Remède : essayer de deviner quelle figure médiatrice émergera des appels à la sobriété que nous entendons de toutes parts.

 

Un homme averti n’en vaut pas toujours deux 

Les TPG, qui nous proposent des trajets via leur application (comment ne pas rater votre train à Cornavin quand vous prenez le bus à Hermance) nous lâchent (pas si rarement que ça), au beau milieu de notre parcours avec la sobre information : « Veuillez tenir compte du retard prévu à Rive ». En tenir compte ! Comment ? Trop tard pour agir, trop tard pour sauter du véhicule et courir à la gare. En tenir compte comme les Stoïciens, peut-être, pour dire que, à ce stade, “ça ne dépend plus de nous” et tenter de renouer avec une sérénité qu’on essaiera de ne pas confondre avec de la passivité (pigeon, va !). Qu’en dirait Spinoza, si ce n’est que les TPG, par l’impuissance dans laquelle ils nous mettent, nous diminuent dans notre puissance d’agir ?  

Remède : ne pas croire.

 

La surprise peut-elle jaillir d’un cliché ? 

Je trouve les romans policiers ou les thrillers dans lesquels l’enquêteur vedette a des problèmes d’addiction très fatigants. 

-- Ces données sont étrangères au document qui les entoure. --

(** * ZREM *)
Lemma zcmd_remove_lemma now s a k nm :
  models s a → wp (zcmd_remove [str "zrem"; k; nm] []) (refines now a [str "zrem"; k; nm]) s.
Proof.
  intros Hm. unfold zcmd_remove. get_args. apply wp_bind. pose proof (expect_zset_cases s a k Hm) as Hex.
  destruct (set_at a k) as [m|] eqn:Hset.
  2: { eapply wp_done; [exact Hex|]. apply wp_ret. exists bad_type, a. split; [done|]. split; [by constructor|done]. }
  destruct Hex as [(Hex & Hk & ->)|(x & e & ys & F & Hex & Hat & Hty & ->)]; (eapply wp_done; [exact Hex|]); get_args.
  - apply wp_bind, wp_ret, wp_bind, wp_on_zheap, wp_ret, wp_bind, wp_ret, wp_bind. cbn [zset_put].
    rewrite decide_True by done. apply wp_ret, wp_ret. exists (removed ∅ nm), a.
    split; [by unfold removed; rewrite lookup_empty|]. split; [|by destruct s].
    pose proof (ex_zrem now a k nm ∅ Hset) as H. by rewrite Hk in H.
  - pose proof (ak_entry _ _ _ _ _ _ _ Hat) as He. pose proof (at_key_entry _ _ _ _ _ _ _ Hat) as (Hi & _ & _).
    pose proof (at_key_lookup _ _ _ _ _ _ _ Hat) as Hk.
    pose proof (ex_zrem now a k nm _ Hset) as Hx. rewrite Hk in Hx.
    destruct (zset_lookup_exact (zheap s) (zset e) (F x) nm Hi) as (r & Hrun & Hr).
    apply wp_bind. eapply wp_done; [by apply zset_get_run|]. apply wp_bind, wp_on_zheap.
    eapply wp_done; [exact Hrun|].
    assert (mkServerData (db s) (db_nodes s) (entries s) (heap s) (zheap s) (pool s) = s) as -> by by destruct s.
    apply wp_bind. destruct r as [n|].
    + destruct Hr as (Hn & sc & Hd & Hmn). apply wp_on_zheap.
      eapply wp_mono; [by apply (zset_delete_lemma _ _ _ _ _ Hi Hn Hd)|].
      intros z' zh (T & Hi' & Hp & Hf & Hun & Hz). apply wp_bind. cbn [zset_put name] in *.
      eapply wp_done; [by apply modify_entry|]. apply wp_ret.
      eexists _, _. split; [|split; [exact Hx|]]; [by unfold removed; rewrite Hmn|].
      rewrite <-Hz. apply (at_key_set s a k x e ys F z' zh T Hat Hty Hi').
      assert (n ∉ elems T) as HnT.
      { pose proof (to_nodup _ _ _ (zo_tree _ _ _ (zi_ok _ _ _ Hi))) as Hnd. rewrite Hp in Hnd.
        by apply NoDup_cons in Hnd as [? _]. }
      split_and!.
      * intros b Hb. apply Hf. rewrite elem_of_app in Hb. tauto.
      * intros b Hb. left. rewrite Hp. by right.
      * intros b Hb HbT. rewrite Hp in Hb. apply elem_of_cons in Hb as [->|]; done.
    + apply wp_ret, wp_bind. eapply wp_done; [by apply zset_put_same|]. apply wp_ret.
      eexists _, _. split; [|split; [exact Hx|]]; [by unfold removed; rewrite Hr|].
      rewrite delete_id by done. pose proof (at_key_set s a k x e ys F (zset e) (zheap s) (F x) Hat Hty Hi (zchange_refl _ _)) as Hms.
      assert (with_entry x (set_zset (zset e) e) (zheap s) s = s) as Heq; [|by rewrite Heq in Hms].
      assert (set_zset (zset e) e = e) as -> by by destruct e. unfold with_entry. rewrite insert_id by done. by destruct s.
Qed.

(** * ZADD *)

(** Adding a member to the set of an entry that exists. *)
Lemma zadd_entry s a k b sc nm x e ys F m :
  str2dbl b = (true, sc) → at_key s a k x e ys F → (type e =? TYPE_ZSET) = true → m = zmap (zheap s) (F x) →
  let run := ('(added, z) ← on_zheap (zset_insert (zset e) nm sc);
              on_entries (modify x (set_zset z));;
              mret (out_int [] (if added : bool then 1 else 0))) : SM bytes in
  if bool_decide (m !! nm = None ∧ size m = 31%nat) then run s = AssertFail
  else wp run (λ d s', d = out_value [] (added m nm) ∧ models s' (with_set k (add_member nm sc m) a)) s.
Proof.
  intros Hb Hat Hty -> run. pose proof (at_key_entry _ _ _ _ _ _ _ Hat) as (Hi & _ & _).
  pose proof (zset_insert_lemma (zheap s) (zset e) (F x) nm sc Hi (str2dbl_number _ _ Hb)) as Hins.
  rewrite <-(zmap_size _ _ _ (zi_ok _ _ _ Hi)) in Hins. case_bool_decide.
  - apply bind_assert_fail. unfold on_zheap, zoom. by rewrite Hins.
  - apply wp_bind, wp_on_zheap. eapply wp_mono; [exact Hins|].
    intros r zh (T & Hi' & Hres). destruct (insert_change _ _ _ _ _ _ _ _ Hi Hres) as (Hch & Hm & Hout).
    destruct r as [ad z']. cbn [fst snd] in *. apply wp_bind.
    eapply wp_done; [by apply modify_entry, Hat|]. apply wp_ret. split; [done|].
    rewrite <-Hm. exact (at_key_set s a k x e ys F z' zh T Hat Hty Hi' Hch).
Qed.

(** The key is new. *)
Lemma zadd_new now s a k b sc nm :
  models s a → str2dbl b = (true, sc) → a !! k = None → db_lookup k s = Done (None, s) →
  if bool_decide (size a = 31%nat) then zcmd_add [str "zadd"; k; b; nm] [] s = AssertFail
  else wp (zcmd_add [str "zadd"; k; b; nm] []) (refines now a [str "zadd"; k; b; nm]) s.
Proof.
  intros Hm Hb Hk Hl. assert (set_at a k = Some ∅) as Hset by (unfold set_at; by rewrite Hk).
  destruct (entry_create s a k [] TYPE_ZSET Hm Hk ltac:(by right) ltac:(done)) as (x & s1 & Hnew & Hins).
  unfold zcmd_add. case_bool_decide as Hsz.
  - rewrite (bind_done _ _ _ b s) by done. rewrite Hb. rewrite (bind_done _ _ _ k s), (bind_done _ _ _ _ _ Hl) by done.
    apply bind_assert_fail. rewrite (bind_done _ _ _ _ _ Hnew). by apply bind_assert_fail.
  - get_args. rewrite Hb. get_args. apply wp_bind. eapply wp_done; [exact Hl|]. apply wp_bind, wp_bind.
    eapply wp_done; [exact Hnew|]. apply wp_bind. eapply wp_mono; [exact Hins|].
    intros [] s' (ys & F & Hat & HF). apply wp_ret. get_args.
    apply wp_bind. eapply wp_done; [by apply load_entry, Hat|].
    pose proof (zadd_entry s' _ k b sc nm x _ ys F ∅ Hb Hat eq_refl ltac:(by rewrite HF)) as Hadd.
    rewrite bool_decide_false in Hadd by (rewrite map_size_empty; lia).
    eapply wp_mono; [exact Hadd|]. intros d s'' (-> & Hm'').
    exists (added ∅ nm), (with_set k (add_member nm sc ∅) a). split; [done|]. split; [by apply (ex_zadd _ _ _ _ sc)|].
    revert Hm''. unfold with_set. rewrite lookup_insert_eq, insert_insert_eq, Hk. done.
Qed.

Il est alcoolique, cocaïnomane ou insomniaque. On voit arriver d’avance le double enjeu : la lutte contre le mal externe (les malfrats à démasquer) et le mal interne (l’addiction, les démons intérieurs) à surmonter. De la part de l’auteur, c’est comme s’accorder un jeu de cartes de valeur supérieure à ce qui peut advenir dans l’existence. Sans compter que, comme il s’agit d’un quasi-lieu commun, en plantant le portrait de son héros en difficulté, l’auteur atteste d’entrée son manque d’imagination. On me vend du vent : la promesse d’une surprise à partir de conditions initiales pipées. Et on devine arriver ces moments d’ennui absolus où le détective remplit à ras bord son verre de bourbon, où l’inspectrice qui a avalé trop de somnifères (le lecteur ou le spectateur a été averti de la dose à ne pas dépasser), ne se réveillera pas à temps le lendemain pour être à pied d’oeuvre sur une nouvelle scène de crime… 

Rien à voir, me semble-t-il (mais je ne vois pas exactement pourquoi) avec les films de genre où une poursuite de véhicules avec des crashs à la clé, une démonstration de kung-fu, ou le désamorçage d’une bombe à la dernière seconde, doivent survenir à chaque épisode. 

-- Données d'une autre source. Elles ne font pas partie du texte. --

(* ===== verification/ConnProofs.v ===== *)
(** One connection over a store that implements a service: serving it answers
    the complete requests of its input in order, as the service allows, and what
    the event loop needs to know of the connection. *)
From Stdlib Require Import Strings.String.
From S2P Require Import Prelude Bytes Serialize Protocol NetIO NetIOProofs CommandSpec.

Open Scope list_scope.

(** ** The arguments of a request fit in a message *)
Lemma parse_request_code data rv cmd : parse_request data [] = (rv, cmd) → rv = -1 ∨ rv = 0.
Proof.
  unfold parse_request. destruct (read_header data) as [[n cursor]|]; [|intros [= <- _]; by left].
  destruct (n >? k_max_args); [intros [= <- _]; by left|].
  destruct (parse_args _ _ _) as [[rest|] cmd']; [|intros [= <- _]; by left].
  destruct (negb _); intros [= <- _]; [by left|by right].
Qed.

Lemma arg_size cmd arg : arg ∈ cmd → blen arg <= blen (request_bytes cmd).
Proof.
  unfold request_bytes. rewrite blen_app, blen_le_bytes.
  induction 1 as [arg cmd|arg x cmd _ IH]; rewrite fmap_cons; cbn [concat]; unfold arg_bytes at 1;
    rewrite !blen_app, blen_le_bytes.
  - pose proof (blen_nonneg (concat (arg_bytes <$> cmd))). lia.
  - pose proof (blen_nonneg x). lia.
Qed.

Lemma parse_request_args data rv cmd :
  parse_request data [] = (rv, cmd) → (rv <? 0) = false → blen data <= k_max_msg → args_ok cmd.
Proof.
  intros Hp Hrv Hd. destruct (parse_request_code _ _ _ Hp) as [->| ->]; [done|].
  apply parse_request_lemma in Hp as [_ ->]. apply Forall_forall. intros arg Harg.
  pose proof (arg_size cmd arg Harg). lia.
Qed.

(** * The requests in a buffer *)

(** The complete frames at the head of a buffer, and what is left of it. *)
Fixpoint split_frames (fuel : nat) (data : bytes) : list bytes * bytes :=
  match fuel with
  | O => ([], data)
  | S fuel =>
      match next_frame data with
      | FRequest req rest => (req :: (split_frames fuel rest).1, (split_frames fuel rest).2)
      | _ => ([], data)
      end
  end.
Definition frames (data : bytes) : list bytes * bytes := split_frames (length data) data.

Lemma next_frame_short data req rest : next_frame data = FRequest req rest → (length rest < length data)%nat.
Proof. intros [-> _]%next_frame_request. apply frame_length. Qed.

Lemma split_frames_fuel n : ∀ data f,
  (length data ≤ n)%nat → (length data ≤ f)%nat → split_frames f data = split_frames n data.
Proof.
  induction n as [|n IH]; intros data [|f] Hn Hf; cbn [split_frames]; try done;
    (destruct (next_frame data) as [| |req rest] eqn:Hnf; [done..|]);
    apply next_frame_short in Hnf; [lia..|]. by rewrite (IH rest f) by lia.
Qed.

Remède : commencer par la 4e de couverture

 

Marie-Claude Sawerschel

Après une carrière consacrée à l’éducation et à l’enseignement, Marie-Claude Sawerschel veut conjuguer la réflexion sur l’humain et les trésors de la philosophie. Parce que la philosophie est soluble dans les sciences, la politique, les arts, l’entreprise, le sport, dans la vie sous toutes ses formes et qu’elle n’est pas réservée aux seuls spécialistes.